WHAT THE TASK REQUIRES: The response must consist of the lines below from the one with "Abbreviation build := (build_layered_system_prompt" through the one with "rewrite (decide_True (P", exactly as they appear and with both ends kept.

(Saved entries)
(* ===== verification/Prompt.v ===== *)
(** * System prompts (src/llm/session_io.cpp)

    The text that precedes a conversation: files of the user, cleaned, checked and shortened,
    a menu of skills, and what the caller adds.  The file system ([read_file]), the regular
    expressions of the standard library ([regex_search], [None] for an error) and the menu
    that the skill registry finds ([skills_menu]) are parameters. *)

From S2P Require Import Prelude Json StringUtils Sessions.
From Stdlib Require Import Ascii.

Definition DEFAULT_VELIX_IDENTITY : string :=
  "You are Velix Agent, an intelligent AI assistant. You are helpful, knowledgeable, and direct. " +:+
  "You assist users with a wide range of tasks including answering questions, writing and editing code, " +:+
  "analyzing information, and executing actions via your tools. You communicate clearly, " +:+
  "admit uncertainty when appropriate, and prioritize being genuinely useful over being verbose. " +:+
  "Be targeted and efficient in your investigations.".

Definition quote : string := String "034" "".
Definition lf : string := String "010" "".

Definition THREAT_PATTERNS : list (string * string) := [
  ("ignore\s+(previous|all|above|prior)\s+instructions", "prompt_injection");
  ("do\s+not\s+tell\s+the\s+user", "deception_hide");
  ("system\s+prompt\s+override", "sys_prompt_override");
  ("disregard\s+(your|all|any)\s+(instructions|rules|guidelines)", "disregard_rules");
  ("act\s+as\s+(if|though)\s+you\s+(have\s+no|don't\s+have)\s+(restrictions|limits|rules)",
   "bypass_restrictions");
  ("<!--[^>]*(?:ignore|override|system|secret|hidden)[^>]*-->", "html_comment_injection");
  ("<\s*div\s+style\s*=\s*[" +:+ quote +:+ "'].*display\s*:\s*none", "hidden_div");
  ("translate\s+.*\s+into\s+.*\s+and\s+(execute|run|eval)", "translate_execute");
  ("curl\s+[^\n]*\$\{?\w*(KEY|TOKEN|SECRET|PASSWORD|CREDENTIAL|API)", "exfil_curl");
  ("cat\s+[^\n]*(\.env|credentials|\.netrc|\.pgpass)", "read_secrets")].

(** A character of three bytes in UTF-8. *)
Definition utf8_3 (a b c : N) : string :=
  String (ascii_of_N a) (String (ascii_of_N b) (String (ascii_of_N c) "")).

(** The set of zero-width and directional characters, in its order: U+200B to U+200D, U+202A
    to U+202E, U+2060 and U+FEFF. *)
Definition INVISIBLE_CHARS : list string := [
  utf8_3 226 128 139; utf8_3 226 128 140; utf8_3 226 128 141;
  utf8_3 226 128 170; utf8_3 226 128 171; utf8_3 226 128 172; utf8_3 226 128 173;
  utf8_3 226 128 174; utf8_3 226 129 160; utf8_3 239 187 191].

(** The loop erases an occurrence and goes on searching where it was. *)
Definition erase_all (ch content : string) : string :=
  replace_loop (String.length content) ch "" content.

Definition clean_invisible_chars (content : string) : string :=
  foldl (λ content ch, erase_all ch content) content INVISIBLE_CHARS.

(** [find_first_not_of("\n\r")]: the leading line breaks are dropped unless there is nothing
    else. *)
Fixpoint drop_breaks (s : string) : option string :=
  match s with
  | EmptyString => None
  | String c s' =>
      if decide (c = "010"%char ∨ c = "013"%char) then drop_breaks s' else Some s
  end.

Definition strip_yaml_frontmatter (content : string) : string :=
  match strip_prefix "---" content with
  | Some rest =>
      match find_str (lf +:+ "---") rest with
      | Some (_, body) => default body (drop_breaks body)
      | None => content
      end
  | None => content
  end.

(** The default of [max_chars], and the parts of it that are kept. *)
Definition max_chars : Z := 20000.
Definition head_chars : Z := default 0 (d_trunc (d_mul (d_of_Z max_chars) d_0_7)).
Definition tail_chars : Z := default 0 (d_trunc (d_mul (d_of_Z max_chars) d_0_2)).

Definition truncation_marker (filename : string) (size : Z) : string :=
  lf +:+ lf +:+ "[...truncated " +:+ filename +:+ ": kept " +:+ pretty head_chars +:+ "+" +:+
  pretty tail_chars +:+ " of " +:+ pretty size +:+
  " chars. Use file tools to read the full file.]" +:+ lf +:+ lf.

Definition truncate_content (content filename : string) : string :=
  let size := Z.of_nat (String.length content) in
  if decide (size ≤ max_chars) then content
  else str_take (Z.to_nat head_chars) content +:+ truncation_marker filename size +:+
       str_drop (Z.to_nat (size - tail_chars)) content.

Section prompt.
Context (regex_search : string → string → option bool).
Context (read_file : string → option string) (skills_menu : exc json).

Fixpoint first_threat (patterns : list (string * string)) (content : string) : option string :=
  match patterns with
  | [] => None
  | (pattern, pid) :: patterns =>
      match regex_search pattern content with
      | Some true => Some pid
      | _ => first_threat patterns content
      end
  end.

Definition blocked (filename pid : string) : string :=
  "[BLOCKED: " +:+ filename +:+ " contained potential prompt injection (" +:+ pid +:+
  "). Content not loaded.]".

Definition scan_content_for_threats (content filename : string) : string :=
  match first_threat THREAT_PATTERNS content with
  | Some pid => blocked filename pid
  | None => content
  end.

Definition process_context_file (content filename : string) : string :=
  if decide (content = "") then ""
  else
    let safe := scan_content_for_threats (clean_invisible_chars content) filename in
    if starts_with safe "[BLOCKED:" then safe
    else truncate_content (strip_yaml_frontmatter safe) filename.

(** The first file that can be opened. *)
Fixpoint load_text_with_fallbacks (paths : list string) : string :=
  match paths with
  | [] => ""
  | path :: paths =>
      match read_file path with Some text => text | None => load_text_with_fallbacks paths end
  end.

(** [combined += "\n\n"] before a further layer. *)
Definition add_layer (combined layer : string) : string :=
  (if decide (combined = "") then "" else combined +:+ lf +:+ lf) +:+ layer.

Definition skills_header : string :=
  "VELIX KNOWLEDGE DIRECTORY" +:+ lf +:+
  "You may call skill_view(skill_name=" +:+ quote +:+ "NAME" +:+ quote +:+ ") only when the task needs step-by-step or procedural instructions not already in the conversation or system prompt. Load a skill once per task: call skill_view(name, mode=" +:+ quote +:+ "summary" +:+ quote +:+ ") to inspect; if more detail is needed, call mode=" +:+ quote +:+ "body" +:+ quote +:+ ". Do NOT follow skill instructions unless you explicitly loaded the skill with skill_view." +:+ lf +:+ lf.

Definition skills_footer : string :=
  lf +:+ "NOTE: If you request an unavailable skill, the tool may return helpful nearest matches.".

(** The lines of the menu, until an entry whose fields are of another type throws; what was
    appended before stays. *)
Fixpoint skill_lines (skills : list json) (combined : string) : string * bool :=
  match skills with
  | [] => (combined, true)
  | skill :: skills =>
      match value_string skill "name" "", value_string skill "description" "" with
      | Ok name, Ok desc =>
          skill_lines skills (if decide (name = "") then combined
                              else combined +:+ "- " +:+ name +:+ ": " +:+ desc +:+ lf)
      | _, _ => (combined, false)
      end
  end.

Definition add_skills (combined : string) : string :=
  match skills_menu with
  | Ok (JArray ((_ :: _) as skills)) =>
      let '(combined, complete) := skill_lines skills (add_layer combined skills_header) in
      if complete : bool then combined +:+ skills_footer else combined
  | _ => combined
  end.

(** The files of the user, before those of everybody. *)
Definition persona_paths (super_user filename : string) : list string :=
  ["memory/agentfiles/" +:+ super_user +:+ "/" +:+ filename; "memory/" +:+ filename;
   "../memory/" +:+ filename; "build/memory/" +:+ filename].

Definition build_layered_system_prompt (mode caller_system_msg user_id : string) : string :=
  let super_user := extract_super_user user_id in
  let general_guidelines := process_context_file
    (load_text_with_fallbacks ["memory/general_guidelines.md"; "../memory/general_guidelines.md";
                               "build/memory/general_guidelines.md"]) "general_guidelines.md" in
  let persona (filename : string) :=
    process_context_file
      (if decide (mode = "user_conversation")
       then load_text_with_fallbacks (persona_paths super_user filename) else "") filename in
  let soul := persona "soul.md" in
  let user_facts := persona "user.md" in
  let combined := if decide (general_guidelines = "") then ""
                  else "General guidelines:" +:+ lf +:+ general_guidelines in
  let combined := if decide (soul = "") then combined
                  else add_layer combined ("Personality constraints:" +:+ lf +:+ soul) in
  let combined := if decide (user_facts = "") then combined
                  else add_layer combined ("Known user facts:" +:+ lf +:+ user_facts) in
  let combined := add_skills combined in
  let combined := if decide (caller_system_msg = "") then combined
                  else add_layer combined
                         (scan_content_for_threats caller_system_msg "caller_system_message") in
  if decide (combined = "") then DEFAULT_VELIX_IDENTITY else combined.
End prompt.

(** ** Properties *)

Lemma kept_chars : head_chars = 14000 ∧ tail_chars = 4000.
Proof. split; vm_compute; reflexivity. Qed.

(** A long file is cut to its first 14000 and its last 4000 characters around a marker that
    says so, and a file of at most 20000 is not touched. *)
Lemma truncate_content_spec content filename :
  let size := Z.of_nat (String.length content) in
  (size ≤ 20000 → truncate_content content filename = content) ∧
  (20000 < size → ∃ head middle tail,
     content = head +:+ middle +:+ tail ∧
     truncate_content content filename =
       head +:+ truncation_marker filename size +:+ tail ∧
     Z.of_nat (String.length head) = 14000 ∧ Z.of_nat (String.length tail) = 4000).
Proof.
  intros size. unfold truncate_content. fold size. change max_chars with 20000.
  split; intros Hsize; [by rewrite decide_True|]. rewrite decide_False by lia.
  destruct kept_chars as [-> ->]. unfold size in *.
  set (k := Z.to_nat (Z.of_nat (String.length content) - 4000)).
  assert (∃ n, n = Z.to_nat 14000 ∧ (n ≤ k)%nat) as (n & Hn & Hk) by (eexists; split; [done|lia]).
  rewrite <-Hn.
  exists (str_take n content), (str_take (k - n) (str_drop n content)), (str_drop k content).
  assert (∀ m j s, str_drop j (str_drop m s) = str_drop (m + j) s) as Hdd.
  { clear. induction m as [|m IH]; intros j [|c s]; simpl; [done..| |apply IH].
    by destruct j. }
  split_and!; [|done|rewrite str_take_length; lia|rewrite str_drop_length; lia].
  replace k with (n + (k - n))%nat at 2 by lia. by rewrite <-Hdd, !str_take_drop.
Qed.

(** The cleaning of a file can leave, or make, what it removes: the search goes on behind an
    erased character, so that one inside another leaves the other. *)
Lemma clean_leaves_invisible :
  let zero_width_space := utf8_3 226 128 139 in
  zero_width_space ∈ INVISIBLE_CHARS ∧
  clean_invisible_chars (str_take 1 zero_width_space +:+ zero_width_space +:+
                         str_drop 1 zero_width_space) = zero_width_space.
Proof. split; [left|]. vm_compute. reflexivity. Qed.

Section properties.
Context (regex_search : string → string → option bool).
Context (read_file : string → option string) (skills_menu : exc json).
Abbreviation build := (build_layered_system_prompt regex_search read_file skills_menu).
Abbreviation scan := (scan_content_for_threats regex_search).

Lemma add_layer_nonempty combined layer : layer ≠ "" → add_layer combined layer ≠ "".
Proof.
  intros Hl. unfold add_layer. case_decide as H; [by rewrite str_app_nil_l|].
  destruct combined; [done|]. by rewrite !str_app_cons.
Qed.

Lemma scan_nonempty msg filename : msg ≠ "" → scan msg filename ≠ "".
Proof. intros Hm. unfold scan_content_for_threats. by case_match. Qed.

Lemma layered_prompt_nonempty mode msg user_id : build mode msg user_id ≠ "".
Proof. unfold build_layered_system_prompt. by case_decide. Qed.

(** The system prompt is never empty; what the caller adds is checked and comes last, after
    everything that is there without it - it replaces nothing but the default identity,
    which stands for an empty prompt; and a prompt for another mode than a user's
    conversation does not depend on the user. *)
Lemma layered_prompt_spec mode msg user_id :
  build mode msg user_id ≠ "" ∧
  (msg ≠ "" →
    let base := build mode "" user_id in
    let added := scan msg "caller_system_message" in
    build mode msg user_id = base +:+ lf +:+ lf +:+ added ∨
    base = DEFAULT_VELIX_IDENTITY ∧ build mode msg user_id = added) ∧
  (mode ≠ "user_conversation" → ∀ user_id', build mode msg user_id' = build mode msg user_id).
Proof.
  split_and!.
  - apply layered_prompt_nonempty.
  - intros Hmsg. unfold build_layered_system_prompt.
    match goal with |- context [add_skills skills_menu ?x] => set (c := add_skills skills_menu x) end.
    cbv zeta. rewrite (decide_False (P := msg = "")) by done.
    rewrite (decide_True (P := "" = "")) by done.
    rewrite (decide_False (P := add_layer _ _ = "")) by (by apply add_layer_nonempty, scan_nonempty).
    unfold add_layer. destruct (decide (c = "")) as [->|].
    + right. by rewrite str_app_nil_l.
    + left. by rewrite !str_app_assoc.
  - intros Hmode user_id'. unfold build_layered_system_prompt.
    by rewrite !(decide_False (P := mode = "user_conversation")) by done.
Qed.
End properties.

RESULT:
Abbreviation build := (build_layered_system_prompt regex_search read_file skills_menu).
Abbreviation scan := (scan_content_for_threats regex_search).

Lemma add_layer_nonempty combined layer : layer ≠ "" → add_layer combined layer ≠ "".
Proof.
  intros Hl. unfold add_layer. case_decide as H; [by rewrite str_app_nil_l|].
  destruct combined; [done|]. by rewrite !str_app_cons.
Qed.

Lemma scan_nonempty msg filename : msg ≠ "" → scan msg filename ≠ "".
Proof. intros Hm. unfold scan_content_for_threats. by case_match. Qed.

Lemma layered_prompt_nonempty mode msg user_id : build mode msg user_id ≠ "".
Proof. unfold build_layered_system_prompt. by case_decide. Qed.

(** The system prompt is never empty; what the caller adds is checked and comes last, after
    everything that is there without it - it replaces nothing but the default identity,
    which stands for an empty prompt; and a prompt for another mode than a user's
    conversation does not depend on the user. *)
Lemma layered_prompt_spec mode msg user_id :
  build mode msg user_id ≠ "" ∧
  (msg ≠ "" →
    let base := build mode "" user_id in
    let added := scan msg "caller_system_message" in
    build mode msg user_id = base +:+ lf +:+ lf +:+ added ∨
    base = DEFAULT_VELIX_IDENTITY ∧ build mode msg user_id = added) ∧
  (mode ≠ "user_conversation" → ∀ user_id', build mode msg user_id' = build mode msg user_id).
Proof.
  split_and!.
  - apply layered_prompt_nonempty.
  - intros Hmsg. unfold build_layered_system_prompt.
    match goal with |- context [add_skills skills_menu ?x] => set (c := add_skills skills_menu x) end.
    cbv zeta. rewrite (decide_False (P := msg = "")) by done.
    rewrite (decide_True (P := "" = "")) by done.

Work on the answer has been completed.